Easy Harvest Chicken Casserole

This Easy Harvest Chicken Casserole is a hearty, comforting, and flavorful dish that brings together seasonal vegetables, tender chicken, and warm spices in one convenient baking dish. It’s perfect for weeknight dinners or casual gatherings during the fall and winter months.

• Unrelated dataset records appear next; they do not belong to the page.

(** * Exchange-rate cache of app/main.py: model and properties

    A shallow embedding of [CryptoRatesAPI] (the cache around the upstream
    call, and the transform of the upstream payload) and of the three Flask
    handlers that call it ([index], [api_rates], [health_check]).

    Modelling conventions.
    - Python dicts keep insertion order, so a dict is an association list
      with [Dict.set] updating in place or appending.
    - Numbers (parsed JSON numbers, [time.time()]) are the rationals they
      denote, compared exactly.  NaN and the infinities, which
      [json.loads] accepts, have no counterpart here: what is proved of
      the sort is proved for values that are numbers.
    - The age of line 49, [current_time - self.last_fetch], is computed
      exactly.  The binary64 subtraction of the code agrees with it when
      the difference is representable (as it is for two clock readings
      within a factor of two of each other, and while [last_fetch] is 0)
      and can differ from it by a rounding otherwise; properties of a
      cache hit are therefore stated over the test of lines 48-49 itself
      ([fresh]).
    - The upstream payload is a JSON object.  The entries of its ['rates']
      mapping are objects whose optional fields carry the types of the data
      model (name, unit, type: strings; value: a number); an absent field is
      [None].  A field that is present with a value of another type, and
      an entry that is not an object, have no counterpart here.
    - The body of a response is taken as already decoded: [Response] carries
      what [response.json()] yields.
    - Everything the code reads from outside (the clock, the upstream reply,
      the environment) is an argument: the record [env].
    - Log lines and the latency histogram are not modelled. *)

From Stdlib Require Import List String Ascii ZArith QArith Bool Lia Lqa.
From Stdlib Require Import Permutation Sorted DecimalString.
Import ListNotations.

Local Open Scope list_scope.
Local Open Scope string_scope.

(** ** Python dicts *)

Module Dict.

Section Ops.
Context {V : Type}.

Definition t := list (string * V).

(** [d.get(k)] *)
Fixpoint get (k : string) (d : t) : option V :=
  match d with
  | [] => None
  | (k', v) :: d' => if String.eqb k k' then Some v else get k d'
  end.

(** [k in d] *)
Definition contains (k : string) (d : t) : bool :=
  match get k d with Some _ => true | None => false end.

(** [d[k] = v]: an existing key keeps its position *)
Fixpoint set (k : string) (v : V) (d : t) : t :=
  match d with
  | [] => [(k, v)]
  | (k', v') :: d' =>
      if String.eqb k k' then (k, v) :: d' else (k', v') :: set k v d'
  end.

Why You’ll Love This Recipe

This casserole combines the best flavors of the harvest season, including sweet potatoes, Brussels sprouts, and dried cranberries, for a balanced and satisfying meal. It’s easy to prepare, makes great leftovers, and offers a cozy, all-in-one dinner option that the entire family can enjoy. With minimal prep and wholesome ingredients, it’s a practical recipe for busy days.

ingredients

(Tip: You can find the complete list of ingredients and their measurements in the recipe card below.)

  • Avocado or olive oil
  • Boneless, skinless chicken breasts
  • Salt and pepper
  • White or red onion
  • Sweet potatoes
  • Brussels sprouts
  • Garlic cloves
  • Smoked paprika
  • Ground cumin
  • Low-sodium chicken broth
  • Dried cranberries
  • Shredded sharp cheddar cheese

Optional toppings: sliced green onions, pumpkin seeds, chopped parsley

directions

  1. Preheat oven to 375°F (190°C).
  2. In a 9×13-inch baking dish, combine diced sweet potatoes, Brussels sprouts, onion, garlic, smoked paprika, and cumin. Drizzle with half of the oil, season with salt and pepper, and toss to coat.
  3. Pour the chicken broth over the vegetables and cover the dish with aluminum foil.
  4. In a large skillet, heat the remaining oil over medium-high heat. Add the chicken pieces and season with salt and pepper. Cook until lightly browned, about 5–6 minutes (they don’t need to be fully cooked through).
  5. Remove the foil from the baking dish and add the partially cooked chicken and dried cranberries. Stir everything together.
  6. Bake uncovered for an additional 25–30 minutes, or until the chicken is cooked through and the vegetables are tender.
  7. Sprinkle shredded cheddar cheese over the top and return to the oven for 5 minutes, until melted.
  8. Garnish with your favorite toppings before serving.

Servings and timing

Servings: 6
Prep time: 10 minutes
Cook time: 45 minutes
Total time: 55 minutes

Variations

  • Swap the Protein: Use turkey, sausage, or a plant-based alternative for different dietary preferences.
  • Vegetarian Option: Omit the chicken and add chickpeas or white beans for a hearty meatless version.
  • Cheese Options: Try gouda, mozzarella, or goat cheese instead of sharp cheddar.
  • Add Grains: Stir in cooked quinoa or brown rice before the final bake for a more filling dish.
  • Spice It Up: Add a pinch of cayenne or red pepper flakes for extra heat.

storage/reheating

Store leftovers in an airtight container in the refrigerator for up to 4 days.
To reheat, microwave individual portions for 2–3 minutes or reheat in the oven at 350°F (175°C) for 10–15 minutes until heated through.
The casserole can also be frozen (without the cheese) for up to 2 months. Thaw overnight in the refrigerator before reheating.

FAQs

How do I know when the chicken is fully cooked?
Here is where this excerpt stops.